Epígono del Modernismo, Arroyo publicó un volumen que recoge ensayos y artículos que agrupó bajo el título de Retablo… [1921], con prólogo de Gonzalo Zaldumbide; le seguirán otras obras dedicadas a sus temas más entrañables: España, México, Francia o Ecuador; y una obra que terminó convirtiéndose en dos (inconclusas e inéditas en libro), de las cuales una parte apareció en una revista con el título “Ensayo sobre la Constitución política mexicana”; afortunadamente esta(s) obra(s) obtuvieron prólogos ―por separado cada una― de José Vasconcelos (1926) y Gabriela Mistral (1928). Arroyo también fue autor de una cursi novelina titulada Iris (1924), prologada por Benjamín Carrión (nuestra contribución a la “novela semanal”, tipo de narrativa muy en boga en lengua española a principios del siglo XX).
Aparte de su obra de articulista y ensayista, Arroyo compiló y publicó en Barcelona tres libros básicos para la bibliografía nacional: Sus mejores prosas [1919] de Juan Montalvo, Parnaso ecuatoriano. Antología de las mejores poesías del Ecuador [1920] ―Arroyo cedió la mención de responsabilidad al periodista español José Brissa― y Poesías de José Joaquín de Olmedo [1920]; estos dos últimos, publicados en Barcelona, incluyen La victoria de Junín de Olmedo, aunque algunos expertos, casi cien años después, con mucha ligereza, sostengan que este poema nunca se publicó en España hasta que lo hicieron ellos en el siglo XXI, incluso desconociendo que Marcelino Menéndez Pelayo lo difundió en Madrid en 1894, con un amplio estudio.
En 1914 Arroyo fue nombrado cónsul del Ecuador en Vigo, y hasta su muerte en 1937 desempeñó el mismo cargo en otros destinos: Madrid, Santander, México, Marsella, Lima, Ginebra y Cádiz.
De su primera estancia en la Península un contemporáneo suyo registró esta curiosa anécdota: Ramón María del Valle-Inclán estaba reunido con sus seguidores en su famosa tertulia literaria, digamos que por el pasadizo de San Ginés, y rememoraba por enésima vez una última versión de la pérdida de su brazo derecho; en esta ocasión, según el creador del marqués de Bradomín se debió a que tuvo amoríos con la mujer de un filipino, quien, al descubrir la afrenta, armado de un sable alcanzó a mutilar la extremidad del ofensor, ofreciendo que la siguiente vez que se lo encontrase no solamente perdería el brazo que le quedaba… Por coincidencia Arroyo se acercaba gritando: “¡Don Ramón! ¡Don Ramón!…”; y entonces el autor de Luces de bohemia concluyó su historia exclamando: “¡Ahí viene el filipino!”, mientras corría en sentido contrario; al maestro español le parecía grotesco relatar que había perdido la mano en una simple reyerta con el periodista Manuel Bueno, por lo que se divertía ficcionando cada vez que veía oportuno narrar la aventura.

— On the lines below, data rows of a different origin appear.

Lemma only_datagrams_write_simulation_state_witness :
  let during := fun _ : nat => [ (example_sockets, ActConnect 4%nat) ] in
  let s' := state_of (perform example_dumps example_dumps example_sockets
                        (OpBroadcast [1; 2; 3]%nat during) example_registry) in
  (forall c, none_of is_receive (during c)) /\
  dcs_connected s' = dcs_connected example_registry /\
  mission_time s' = mission_time example_registry /\
  paused s' = paused example_registry /\
  world_objects s' = world_objects example_registry.
Proof.
  intros during s'.
  assert (Hd : forall c, none_of is_receive (during c))
    by (intros c; repeat constructor).
  split; [exact Hd|].
  destruct (only_datagrams_write_simulation_state example_dumps example_dumps
              example_sockets (OpBroadcast [1; 2; 3]%nat during) example_registry Hd)
    as (H1 & H2 & H3 & H4 & _).
  repeat split; assumption.
Defined.

Lemma same_run_flags_perform json_dumps py_str io o :
  respects same_run_flags (perform json_dumps py_str io o).
Proof.
  destruct o as [r|ws|ws message|ws|table during| |body].
  - apply (same_run_flags_perform_act json_dumps py_str io (ActReceive r)).
  - apply (same_run_flags_perform_act json_dumps py_str io (ActConnect ws)).
  - apply (same_run_flags_perform_act json_dumps py_str io (ActMessage ws message)).
  - apply (same_run_flags_perform_act json_dumps py_str io (ActDisconnect ws)).
  - simpl. apply respects_broadcast_tick; [typeclasses eauto | |].
    + intros s dead. split; reflexivity.
    + intros c. apply all_acts_respect. apply same_run_flags_perform_act.
  - apply (same_run_flags_perform_act json_dumps py_str io ActApiStatus).
  - apply (same_run_flags_perform_act json_dumps py_str io (ActApiCommand body)).
Qed.

(** X19.  Nothing in a session assigns [running] or [last_dcs_update]:
    both are at the end what they were at the start, so that from the
    initial state [last_dcs_update] is still 0 however many updates
    arrived. *)
Theorem run_flags_are_never_written
    (json_dumps py_str : pyval -> string) (ops : list (sockets * op)) (s : SAMSIMServer) :
  running (session json_dumps py_str ops s) = running s /\
  last_dcs_update (session json_dumps py_str ops s) = last_dcs_update s /\
  last_dcs_update (session json_dumps py_str ops SAMSIMServer_init) = 0.
Proof.
  assert (H : forall s0, same_run_flags s0 (session json_dumps py_str ops s0)).
  { induction ops as [|[io o] ops IH]; intros s0; simpl; [reflexivity|].
    etransitivity; [apply (same_run_flags_perform json_dumps py_str io o s0) | apply IH]. }
  destruct (H s) as [H1 H2]. destruct (H SAMSIMServer_init) as [_ H3].
  repeat split; assumption.
Qed.

(** ** The connection flag *)

Lemma process_flag data s :
  dcs_connected (state_of (_process_dcs_data data s))
  = match flag_of data with
    | Some b => b
    | None => dcs_connected s
    end.
Proof.
  unfold flag_of. destruct (loads data) as [v|e] eqn:Hl.
  - destruct v as [| | | | | |m];
      try (destruct (process_not_applied data s) as (t & -> & _);
           [unfold not_applied; now rewrite Hl | reflexivity]).
    destruct (eq_str (dict_get_or m (PStr "type") (PStr "")) "init") eqn:E1.
    { rewrite (process_init data m s Hl (type_of_frame m "init" E1 ltac:(discriminate))).
      reflexivity. }
    destruct (eq_str (dict_get_or m (PStr "type") (PStr "")) "shutdown") eqn:E2.
    { rewrite (process_shutdown data m s Hl
                 (type_of_frame m "shutdown" E2 ltac:(discriminate))).
      reflexivity. }
    destruct (eq_str (dict_get_or m (PStr "type") (PStr "")) "status") eqn:E3.
    { pose proof (type_of_frame m "status" E3 ltac:(discriminate)) as Ht.
      rewrite (process_status_any _ _ _ Hl Ht).
      assert (Hr : respects same_but_sites
                     (try_except
                        (let! items := py_items (dict_get_or m (PStr "sites") (PDict [])) in
                         for_each items (fun item => update_site (fst item) (snd item)))
                        (fun e =>
                           match e with
                           | JSONDecodeError _ =>
                               log WARNING ("Invalid JSON from DCS: " ++ exn_str e)%string
                           | _ =>
                               log ERROR ("Error processing DCS data: " ++ exn_str e)%string
                           end))).
      { respects_walk same_but_sites_leaf. }
      specialize (Hr (status_header m s)).
      unfold try_except in *. rewrite apply_status_header.
      unfold same_but_sites in Hr. rewrite Hr. reflexivity. }
    destruct (process_not_applied data s) as (t & -> & _); [|reflexivity].
    unfold not_applied. rewrite Hl. cbv zeta. now rewrite E1, E2, E3.
  - destruct (process_not_applied data s) as (t & -> & _);
      [unfold not_applied; now rewrite Hl | reflexivity].
Qed.

(** C8.  A [status] message sets the connection flag, whatever the
    state before and whether or not the rest of the message could be
    applied.  The status query answers with the connection flag, the
    mission clock, the pause flag and the list of the known
    identifiers, with nothing else, and leaves the server object as it
    was.  So from the initial state the example [status] datagram
    followed by the status query gives the example answer. *)
Theorem status_query_example :
  (forall (data : received) (m : list (pyval * pyval)) (s : SAMSIMServer),
     loads data = LoadsOk (PDict m) ->
     dict_get m (PStr "type") = Some (PStr "status") ->
     let s1 := state_of (_process_dcs_data data s) in
     dcs_connected s1 = true /\
     _api_status s1
     = (Returned (PDict [ (PStr "dcsConnected", PBool true);
                          (PStr "missionTime", mission_time s1);
                          (PStr "paused", paused s1);
                          (PStr "sites", PList (dict_keys (sites s1))) ]),
        s1, [])) /\
  (forall s : SAMSIMServer,
     _api_status s
     = (Returned (PDict [ (PStr "dcsConnected", PBool (dcs_connected s));
                          (PStr "missionTime", mission_time s);
                          (PStr "paused", paused s);
                          (PStr "sites", PList (dict_keys (sites s))) ]),
        s, [])) /\
  (let s1 := state_of (_process_dcs_data example_datagram SAMSIMServer_init) in
   result_of (_process_dcs_data example_datagram SAMSIMServer_init) = Returned tt /\
   dcs_connected s1 = true /\
   _api_status s1
   = (Returned (PDict [ (PStr "dcsConnected", PBool true);
                        (PStr "missionTime", PInt 42);
                        (PStr "paused", PBool false);
                        (PStr "sites", PList [PStr "S1"]) ]),
      s1, [])).
Proof.
  assert (Hq : forall s : SAMSIMServer,
             _api_status s
             = (Returned (PDict [ (PStr "dcsConnected", PBool (dcs_connected s));
                                  (PStr "missionTime", mission_time s);
                                  (PStr "paused", paused s);
                                  (PStr "sites", PList (dict_keys (sites s))) ]),
                s, [])) by reflexivity.
  split; [|split; [exact Hq | repeat split]].
  intros data m s Hl Ht s1.
  assert (Hf : dcs_connected s1 = true).
  { subst s1. rewrite process_flag. unfold flag_of, dict_get_or. rewrite Hl, Ht.
    reflexivity. }
  split; [exact Hf|]. rewrite Hq, Hf. reflexivity.
Qed.

Lemma status_query_example_witness :
  let m := [ (PStr "type", PStr "status");
             (PStr "time", PInt 42);
             (PStr "paused", PBool false);
             (PStr "sites", PDict [ (PStr "S1", example_payload) ]) ] in
  loads example_datagram = LoadsOk (PDict m) /\
  dict_get m (PStr "type") = Some (PStr "status") /\
  dcs_connected (state_of (_process_dcs_data example_datagram SAMSIMServer_init)) = true.
Proof.
  intros m. split; [reflexivity|]. split; [reflexivity|].
  destruct status_query_example as (Hflag & _ & _).
  destruct (Hflag example_datagram m SAMSIMServer_init eq_refl eq_refl) as [H _].
  exact H.
Defined.

(** X20.  The connection flag is the one asked for by the last
    datagram that was an [init] (true), a [shutdown] (false) or a
    [status] (true, even when applying it then failed); datagrams of
    any other kind, and undecodable ones, leave it alone. *)
Theorem connection_flag_follows_last_signal
    (datagrams : list received) (s : SAMSIMServer) :
  dcs_connected (state_of (process_all datagrams s))
  = last_flag datagrams (dcs_connected s).
Proof.
  revert s. induction datagrams as [|data rest IH]; intros s; [reflexivity|].
  rewrite process_all_cons, IH, process_flag. reflexivity.
Qed.

(** ** From a datagram to the subscribers *)

(** X21.  A [status] update followed by a tick: in the snapshot of
    that tick each entity the update named reads exactly as the update
    reported it; whatever the tick sends, to whomever and whatever the
    other coroutines do meanwhile, is the serialisation of that
    snapshot; and when no subscriber is registered or discarded during
    the sends, every registered subscriber found in the slots is sent
    it. *)
Theorem update_then_tick_delivers_the_report
    (json_dumps py_str : pyval -> string) (ws_send : nat -> string -> option exn)
    (during : nat -> list (sockets * act)) (table : list nat)
    (data : received) (message : pyval) (s : SAMSIMServer)
    (k payload : pyval) :
  loads data = LoadsOk message ->
  status_update message = true ->
  In (k, payload) (sites_of message) ->
  let s1 := state_of (_process_dcs_data data s) in
  let snap := state_dict "update" s1 in
  let r := broadcast_tick json_dumps py_str ws_send during table s1 in
  entity_of snap k = Some (reported_entity (site_id_after (sites s) k) payload) /\
  (forall c text raised,
     In (EvWsSend c text raised) (trace_of r) -> text = json_dumps snap) /\
  ((forall c, none_of is_registration (during c)) ->
   forall c, c ∈ ws_clients s -> c ∈ table ->
     In (EvWsSend c (json_dumps snap) (send_raises ws_send c (json_dumps snap)))
        (trace_of r)).
Proof.
  intros Hl Hs Hin s1 snap r. split; [|split].
  - subst snap s1. rewrite entity_of_state_dict.
    rewrite (process_status_update _ _ _ Hl Hs).
    pose proof (sites_of_json_object _ Hs) as Hj.
    destruct message as [| | | | | |m]; try discriminate.
    unfold state_of, status_applied. simpl fst. simpl snd. simpl sites.
    rewrite (upsert_sites_lookup _ _ _ _ Hj Hin). reflexivity.
  - intros c text raised H.
    now apply (broadcast_tick_one_text json_dumps py_str ws_send during table s1) in H
      as [-> _].
  - intros Hd c Hc Ht.
    assert (Hc1 : c ∈ ws_clients s1).
    { destruct (same_registry_process data s) as (Hw & _). fold s1 in Hw. now rewrite Hw. }
    assert (Hne : ws_clients s1 <> ∅) by set_solver.
    destruct (broadcast_tick_steady json_dumps py_str ws_send during table s1 Hd Hne)
      as (_ & Htr & _).
    fold snap r in Htr. rewrite Htr. right. right. apply In_send_events.
    exists c. split; [reflexivity|]. apply elem_of_live. auto.
Qed.

Lemma update_then_tick_delivers_the_report_witness :
  let s := set_ws_clients {[ 3%nat ]} SAMSIMServer_init in
  let s1 := state_of (_process_dcs_data example_datagram s) in
  let snap := state_dict "update" s1 in
  status_update example_status = true /\
  (3%nat ∈ ws_clients s) /\
  In (EvWsSend 3%nat (example_dumps snap) false)
     (trace_of (broadcast_tick example_dumps example_dumps example_ws_send quiet
                  [3%nat] s1)) /\
  entity_of snap (PStr "S1") = Some (reported_entity (PStr "S1") example_payload).
Proof.
  intros s s1 snap. split; [reflexivity|].
  assert (Hc : 3%nat ∈ ws_clients s) by (simpl; set_solver).
  split; [exact Hc|].
  destruct (update_then_tick_delivers_the_report example_dumps example_dumps
              example_ws_send quiet [3%nat] example_datagram example_status s
              (PStr "S1") example_payload eq_refl eq_refl)
    as (He & _ & Hsent); [simpl; auto|].
  split; [|exact He].
  apply (Hsent (fun c => List.Forall_nil _) 3%nat Hc). constructor.
Defined.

Una fotografía de Arroyo fue tomada hacia 1918 por el prestigioso artista de la cámara Alfonso Sánchez García, considerado con su hijo Alfonso Sánchez Portela como los fotógrafos españoles por antonomasia y que hicieron famoso su nombre de pila, ALFONSO. Son clásicas las fotos que tomaron a Benito Pérez Galdós, Antonio Machado, José María del Valle-Inclán, Pío Baroja o Federico García Lorca, así como a una serie de políticos y además a algunos aspectos de la cultura y hechos históricos españoles. Curiosamente, este retrato de Arroyo no consta registrado en el amplio catálogo de los fotógrafos, actualmente en poder del Estado español.
Radicado en Marsella hacia 1925, el despacho y residencia de Arroyo se convirtieron en sitios de paso obligado para los hispanoamericanos. Sus convidados permanentes fueron José Vasconcelos, Gabriela Mistral, Manuel Ugarte, Benjamín Carrión, Palma Guillén, Jorge Carrera Andrade, Homero Viteri Lafronte y Carlos Pellicer, entre otros ―con varios de los cuales mantuvo un valioso trato epistolar―, hasta el punto de que algunos de ellos recibían su correspondencia personal en el Consulado del Ecuador en este puerto francés; allí preparó y/o publicó importantes libros de ensayos como Catedrales de Francia, Galdós, Manuel Ugarte y México 1935: el presidente Vasconcelos.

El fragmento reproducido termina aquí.